Data extracted from a collection
★ ★ ★ ★ ★ ★ ★

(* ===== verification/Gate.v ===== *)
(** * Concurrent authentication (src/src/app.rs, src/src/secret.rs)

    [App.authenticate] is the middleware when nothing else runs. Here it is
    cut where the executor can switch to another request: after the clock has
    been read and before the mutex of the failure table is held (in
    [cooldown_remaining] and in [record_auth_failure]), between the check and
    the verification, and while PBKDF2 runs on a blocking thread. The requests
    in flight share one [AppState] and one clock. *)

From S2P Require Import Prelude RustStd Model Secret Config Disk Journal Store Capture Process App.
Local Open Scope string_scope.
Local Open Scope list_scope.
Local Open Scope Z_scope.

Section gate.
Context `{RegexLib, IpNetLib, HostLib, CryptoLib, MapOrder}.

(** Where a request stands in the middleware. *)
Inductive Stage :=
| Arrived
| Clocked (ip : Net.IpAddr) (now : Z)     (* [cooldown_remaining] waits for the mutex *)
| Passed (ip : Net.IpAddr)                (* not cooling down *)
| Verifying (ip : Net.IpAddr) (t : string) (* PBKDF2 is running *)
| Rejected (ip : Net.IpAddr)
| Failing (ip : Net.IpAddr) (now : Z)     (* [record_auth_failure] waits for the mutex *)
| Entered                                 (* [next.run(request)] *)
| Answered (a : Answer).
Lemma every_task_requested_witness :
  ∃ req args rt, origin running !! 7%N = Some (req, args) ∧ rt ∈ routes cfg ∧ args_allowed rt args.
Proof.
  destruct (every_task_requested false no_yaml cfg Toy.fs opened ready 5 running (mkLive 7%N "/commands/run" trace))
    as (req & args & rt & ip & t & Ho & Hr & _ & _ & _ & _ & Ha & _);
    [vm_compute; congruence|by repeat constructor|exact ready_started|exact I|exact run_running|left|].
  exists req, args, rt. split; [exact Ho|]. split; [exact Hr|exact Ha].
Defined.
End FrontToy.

★ ★ ★ ★ ★ ★ ★

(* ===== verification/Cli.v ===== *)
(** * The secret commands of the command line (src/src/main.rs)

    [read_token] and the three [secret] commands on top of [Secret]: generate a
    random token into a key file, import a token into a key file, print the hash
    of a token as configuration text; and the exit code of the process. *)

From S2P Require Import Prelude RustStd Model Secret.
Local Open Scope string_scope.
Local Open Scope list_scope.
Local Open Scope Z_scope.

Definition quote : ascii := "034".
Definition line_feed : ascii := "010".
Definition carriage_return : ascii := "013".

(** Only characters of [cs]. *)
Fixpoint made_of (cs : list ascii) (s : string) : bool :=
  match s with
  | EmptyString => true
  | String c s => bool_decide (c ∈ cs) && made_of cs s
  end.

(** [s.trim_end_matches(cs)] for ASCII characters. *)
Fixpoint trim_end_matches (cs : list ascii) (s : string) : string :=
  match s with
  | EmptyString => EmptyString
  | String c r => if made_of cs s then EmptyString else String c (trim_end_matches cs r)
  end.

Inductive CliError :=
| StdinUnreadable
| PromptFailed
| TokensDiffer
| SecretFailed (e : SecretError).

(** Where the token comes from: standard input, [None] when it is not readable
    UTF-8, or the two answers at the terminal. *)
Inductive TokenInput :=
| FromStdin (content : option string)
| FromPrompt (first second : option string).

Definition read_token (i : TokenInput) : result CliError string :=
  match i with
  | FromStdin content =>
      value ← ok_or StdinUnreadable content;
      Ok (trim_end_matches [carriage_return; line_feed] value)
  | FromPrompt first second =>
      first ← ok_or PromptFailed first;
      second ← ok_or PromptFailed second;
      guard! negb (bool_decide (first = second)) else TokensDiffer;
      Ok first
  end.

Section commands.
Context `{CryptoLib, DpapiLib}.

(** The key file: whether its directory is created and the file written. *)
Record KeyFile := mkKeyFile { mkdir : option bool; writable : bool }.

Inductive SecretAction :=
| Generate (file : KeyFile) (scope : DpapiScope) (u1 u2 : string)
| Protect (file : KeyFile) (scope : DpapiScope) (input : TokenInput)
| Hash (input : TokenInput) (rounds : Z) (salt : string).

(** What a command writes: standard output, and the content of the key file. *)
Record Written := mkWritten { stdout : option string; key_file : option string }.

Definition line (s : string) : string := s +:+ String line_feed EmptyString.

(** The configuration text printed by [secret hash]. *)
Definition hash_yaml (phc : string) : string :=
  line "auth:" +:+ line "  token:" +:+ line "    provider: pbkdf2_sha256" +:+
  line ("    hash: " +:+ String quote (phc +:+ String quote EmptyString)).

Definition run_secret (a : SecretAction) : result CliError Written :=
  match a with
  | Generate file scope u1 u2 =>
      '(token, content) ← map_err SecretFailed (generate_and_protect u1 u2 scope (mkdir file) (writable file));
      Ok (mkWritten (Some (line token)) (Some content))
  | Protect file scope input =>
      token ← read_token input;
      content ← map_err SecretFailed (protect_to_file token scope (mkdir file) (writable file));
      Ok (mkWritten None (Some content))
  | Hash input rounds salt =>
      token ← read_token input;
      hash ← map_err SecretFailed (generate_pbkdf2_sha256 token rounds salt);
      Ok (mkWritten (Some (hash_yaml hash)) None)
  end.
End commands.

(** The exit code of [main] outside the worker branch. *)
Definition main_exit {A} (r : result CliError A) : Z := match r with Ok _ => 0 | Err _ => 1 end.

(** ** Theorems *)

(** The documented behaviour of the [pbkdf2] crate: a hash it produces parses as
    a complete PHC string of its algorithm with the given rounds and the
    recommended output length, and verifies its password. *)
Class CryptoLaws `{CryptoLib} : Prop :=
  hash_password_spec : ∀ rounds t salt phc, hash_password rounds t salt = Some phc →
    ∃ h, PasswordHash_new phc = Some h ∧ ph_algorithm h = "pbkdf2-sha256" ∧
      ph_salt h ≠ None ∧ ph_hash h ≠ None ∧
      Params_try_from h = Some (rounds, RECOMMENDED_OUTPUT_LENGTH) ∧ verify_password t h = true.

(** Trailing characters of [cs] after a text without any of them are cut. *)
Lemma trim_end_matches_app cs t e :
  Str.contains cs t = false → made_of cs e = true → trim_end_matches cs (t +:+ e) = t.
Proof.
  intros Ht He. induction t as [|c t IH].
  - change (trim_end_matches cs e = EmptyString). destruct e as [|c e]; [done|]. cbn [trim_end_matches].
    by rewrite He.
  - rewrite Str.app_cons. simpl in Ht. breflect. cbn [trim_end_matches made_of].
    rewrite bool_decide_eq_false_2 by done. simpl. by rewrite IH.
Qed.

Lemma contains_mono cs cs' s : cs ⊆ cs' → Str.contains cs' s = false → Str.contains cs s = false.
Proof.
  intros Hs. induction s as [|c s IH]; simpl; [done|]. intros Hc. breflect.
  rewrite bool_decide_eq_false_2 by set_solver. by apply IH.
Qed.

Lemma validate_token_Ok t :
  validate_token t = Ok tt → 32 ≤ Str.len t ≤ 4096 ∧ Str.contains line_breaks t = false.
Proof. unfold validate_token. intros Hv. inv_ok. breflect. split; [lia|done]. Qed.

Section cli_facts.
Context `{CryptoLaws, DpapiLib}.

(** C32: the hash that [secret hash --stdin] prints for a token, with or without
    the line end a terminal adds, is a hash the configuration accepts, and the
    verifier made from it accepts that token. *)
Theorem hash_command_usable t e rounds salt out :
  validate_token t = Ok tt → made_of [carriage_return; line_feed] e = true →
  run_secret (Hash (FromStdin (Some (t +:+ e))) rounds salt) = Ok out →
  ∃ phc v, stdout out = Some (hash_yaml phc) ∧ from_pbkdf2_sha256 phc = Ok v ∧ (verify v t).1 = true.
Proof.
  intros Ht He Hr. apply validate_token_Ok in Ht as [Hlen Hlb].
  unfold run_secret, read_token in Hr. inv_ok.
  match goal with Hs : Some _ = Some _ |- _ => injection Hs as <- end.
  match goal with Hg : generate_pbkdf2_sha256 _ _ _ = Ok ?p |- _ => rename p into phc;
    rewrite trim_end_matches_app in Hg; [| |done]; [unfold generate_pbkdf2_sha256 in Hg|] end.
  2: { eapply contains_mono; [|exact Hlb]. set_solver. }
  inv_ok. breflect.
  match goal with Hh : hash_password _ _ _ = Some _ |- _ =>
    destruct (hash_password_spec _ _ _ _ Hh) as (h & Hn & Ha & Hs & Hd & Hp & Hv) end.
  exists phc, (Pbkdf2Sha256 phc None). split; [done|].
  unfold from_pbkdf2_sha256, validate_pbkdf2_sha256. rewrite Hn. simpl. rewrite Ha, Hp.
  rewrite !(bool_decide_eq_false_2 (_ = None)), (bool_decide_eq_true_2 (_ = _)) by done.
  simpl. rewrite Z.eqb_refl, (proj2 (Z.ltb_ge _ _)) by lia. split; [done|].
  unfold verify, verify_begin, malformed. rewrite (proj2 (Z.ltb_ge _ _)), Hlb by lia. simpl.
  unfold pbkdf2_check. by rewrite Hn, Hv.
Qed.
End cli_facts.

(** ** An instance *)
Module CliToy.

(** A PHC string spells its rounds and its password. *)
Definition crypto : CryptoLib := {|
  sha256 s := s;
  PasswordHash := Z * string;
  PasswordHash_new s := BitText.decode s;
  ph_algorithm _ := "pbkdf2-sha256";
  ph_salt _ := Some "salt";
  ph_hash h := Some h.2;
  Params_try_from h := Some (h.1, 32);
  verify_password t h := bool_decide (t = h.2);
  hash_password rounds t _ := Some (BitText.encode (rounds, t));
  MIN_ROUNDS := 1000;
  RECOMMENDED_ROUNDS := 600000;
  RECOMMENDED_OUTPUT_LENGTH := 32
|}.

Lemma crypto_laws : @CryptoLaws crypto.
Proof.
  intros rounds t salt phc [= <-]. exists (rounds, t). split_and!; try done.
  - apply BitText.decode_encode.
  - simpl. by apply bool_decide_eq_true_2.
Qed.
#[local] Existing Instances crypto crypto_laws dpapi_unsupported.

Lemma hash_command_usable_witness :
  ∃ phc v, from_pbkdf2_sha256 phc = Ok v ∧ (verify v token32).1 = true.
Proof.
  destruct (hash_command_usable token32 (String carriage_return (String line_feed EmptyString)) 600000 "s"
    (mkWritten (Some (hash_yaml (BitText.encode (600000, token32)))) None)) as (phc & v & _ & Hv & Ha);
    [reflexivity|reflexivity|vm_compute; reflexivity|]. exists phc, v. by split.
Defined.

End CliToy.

★ ★ ★ ★ ★ ★ ★

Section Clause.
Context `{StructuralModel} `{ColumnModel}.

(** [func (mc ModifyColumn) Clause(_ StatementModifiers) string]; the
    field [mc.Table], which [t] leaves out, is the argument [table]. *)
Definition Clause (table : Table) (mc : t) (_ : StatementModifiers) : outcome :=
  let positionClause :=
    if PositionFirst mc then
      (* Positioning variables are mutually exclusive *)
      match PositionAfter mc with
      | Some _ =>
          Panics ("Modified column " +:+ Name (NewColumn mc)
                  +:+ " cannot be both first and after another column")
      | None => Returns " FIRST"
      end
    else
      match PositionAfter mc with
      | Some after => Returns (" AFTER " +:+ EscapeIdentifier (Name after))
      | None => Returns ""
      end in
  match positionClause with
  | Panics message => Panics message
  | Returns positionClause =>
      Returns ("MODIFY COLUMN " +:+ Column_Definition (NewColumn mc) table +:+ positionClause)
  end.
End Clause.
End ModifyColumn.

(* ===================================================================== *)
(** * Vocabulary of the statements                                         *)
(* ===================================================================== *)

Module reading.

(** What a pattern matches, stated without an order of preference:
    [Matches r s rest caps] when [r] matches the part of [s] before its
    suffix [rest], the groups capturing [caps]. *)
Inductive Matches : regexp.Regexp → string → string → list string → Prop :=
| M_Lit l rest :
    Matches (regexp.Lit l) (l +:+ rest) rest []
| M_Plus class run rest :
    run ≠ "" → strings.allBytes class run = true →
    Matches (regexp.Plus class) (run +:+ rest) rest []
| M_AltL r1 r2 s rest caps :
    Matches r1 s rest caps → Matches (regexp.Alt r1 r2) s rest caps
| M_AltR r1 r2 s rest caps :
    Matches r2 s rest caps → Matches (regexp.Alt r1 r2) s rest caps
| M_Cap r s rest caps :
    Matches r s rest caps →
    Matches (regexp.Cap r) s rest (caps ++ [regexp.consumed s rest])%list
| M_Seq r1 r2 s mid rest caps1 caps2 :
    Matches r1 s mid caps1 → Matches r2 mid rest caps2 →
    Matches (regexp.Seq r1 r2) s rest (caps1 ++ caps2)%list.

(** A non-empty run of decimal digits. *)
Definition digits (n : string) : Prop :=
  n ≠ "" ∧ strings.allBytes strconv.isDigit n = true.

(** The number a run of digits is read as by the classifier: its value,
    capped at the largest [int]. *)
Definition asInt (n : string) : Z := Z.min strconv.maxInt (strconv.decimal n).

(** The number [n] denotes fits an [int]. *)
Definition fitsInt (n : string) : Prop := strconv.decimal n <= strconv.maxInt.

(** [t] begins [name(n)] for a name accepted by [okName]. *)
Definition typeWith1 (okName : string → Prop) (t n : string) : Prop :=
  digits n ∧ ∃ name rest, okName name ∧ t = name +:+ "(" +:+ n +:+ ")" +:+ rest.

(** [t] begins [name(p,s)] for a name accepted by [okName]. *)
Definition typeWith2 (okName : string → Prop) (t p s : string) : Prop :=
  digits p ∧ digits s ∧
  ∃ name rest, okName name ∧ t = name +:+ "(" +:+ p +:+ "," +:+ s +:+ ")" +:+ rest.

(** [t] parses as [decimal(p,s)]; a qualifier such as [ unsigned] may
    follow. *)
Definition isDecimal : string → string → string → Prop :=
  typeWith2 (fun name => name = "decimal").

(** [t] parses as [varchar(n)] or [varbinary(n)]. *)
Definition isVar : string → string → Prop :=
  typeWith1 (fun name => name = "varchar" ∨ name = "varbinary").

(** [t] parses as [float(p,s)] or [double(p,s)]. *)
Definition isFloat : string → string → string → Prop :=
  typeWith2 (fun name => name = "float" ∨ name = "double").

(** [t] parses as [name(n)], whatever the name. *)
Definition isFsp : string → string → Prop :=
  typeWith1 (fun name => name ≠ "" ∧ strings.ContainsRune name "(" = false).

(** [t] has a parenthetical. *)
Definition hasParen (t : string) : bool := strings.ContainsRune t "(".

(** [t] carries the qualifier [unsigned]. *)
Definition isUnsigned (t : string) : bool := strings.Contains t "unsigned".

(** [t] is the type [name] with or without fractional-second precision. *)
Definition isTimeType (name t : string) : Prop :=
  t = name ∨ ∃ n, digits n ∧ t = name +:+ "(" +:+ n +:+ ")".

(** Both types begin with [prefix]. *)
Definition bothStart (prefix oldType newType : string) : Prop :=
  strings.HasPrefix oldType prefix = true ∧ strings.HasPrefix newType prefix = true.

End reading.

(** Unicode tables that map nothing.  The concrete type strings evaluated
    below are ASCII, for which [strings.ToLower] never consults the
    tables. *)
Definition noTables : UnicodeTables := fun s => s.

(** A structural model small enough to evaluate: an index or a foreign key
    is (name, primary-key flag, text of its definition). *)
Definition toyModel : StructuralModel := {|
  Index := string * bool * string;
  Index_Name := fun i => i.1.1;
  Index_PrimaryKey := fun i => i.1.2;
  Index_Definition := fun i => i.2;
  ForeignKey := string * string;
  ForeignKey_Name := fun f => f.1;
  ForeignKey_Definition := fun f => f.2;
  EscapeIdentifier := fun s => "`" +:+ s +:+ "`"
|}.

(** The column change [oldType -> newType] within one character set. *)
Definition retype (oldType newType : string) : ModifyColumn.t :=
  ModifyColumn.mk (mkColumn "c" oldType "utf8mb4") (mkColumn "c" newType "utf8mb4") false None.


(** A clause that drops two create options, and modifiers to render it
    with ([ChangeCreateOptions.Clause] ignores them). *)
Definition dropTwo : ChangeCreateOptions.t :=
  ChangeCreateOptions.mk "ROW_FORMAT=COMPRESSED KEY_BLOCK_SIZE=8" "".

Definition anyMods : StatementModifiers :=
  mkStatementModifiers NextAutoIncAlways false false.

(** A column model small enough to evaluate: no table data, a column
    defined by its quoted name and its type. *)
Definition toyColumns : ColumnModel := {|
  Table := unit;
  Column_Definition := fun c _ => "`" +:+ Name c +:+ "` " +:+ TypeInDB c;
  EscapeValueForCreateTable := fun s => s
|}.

★ ★ ★ ★ ★ ★ ★

_TASK PROMPT_
All that should be written out is the stretch of lines above between the one holding "match positionClause with" and the one holding "(** A non-empty run of decimal digits. *)", inclusive, exactly as given.

_YOUR SOLUTION_
  match positionClause with
  | Panics message => Panics message
  | Returns positionClause =>
      Returns ("MODIFY COLUMN " +:+ Column_Definition (NewColumn mc) table +:+ positionClause)
  end.
End Clause.
End ModifyColumn.

(* ===================================================================== *)
(** * Vocabulary of the statements                                         *)
(* ===================================================================== *)

Module reading.

(** What a pattern matches, stated without an order of preference:
    [Matches r s rest caps] when [r] matches the part of [s] before its
    suffix [rest], the groups capturing [caps]. *)
Inductive Matches : regexp.Regexp → string → string → list string → Prop :=
| M_Lit l rest :
    Matches (regexp.Lit l) (l +:+ rest) rest []
| M_Plus class run rest :
    run ≠ "" → strings.allBytes class run = true →
    Matches (regexp.Plus class) (run +:+ rest) rest []
| M_AltL r1 r2 s rest caps :
    Matches r1 s rest caps → Matches (regexp.Alt r1 r2) s rest caps
| M_AltR r1 r2 s rest caps :
    Matches r2 s rest caps → Matches (regexp.Alt r1 r2) s rest caps
| M_Cap r s rest caps :
    Matches r s rest caps →
    Matches (regexp.Cap r) s rest (caps ++ [regexp.consumed s rest])%list
| M_Seq r1 r2 s mid rest caps1 caps2 :
    Matches r1 s mid caps1 → Matches r2 mid rest caps2 →
    Matches (regexp.Seq r1 r2) s rest (caps1 ++ caps2)%list.

(** A non-empty run of decimal digits. *)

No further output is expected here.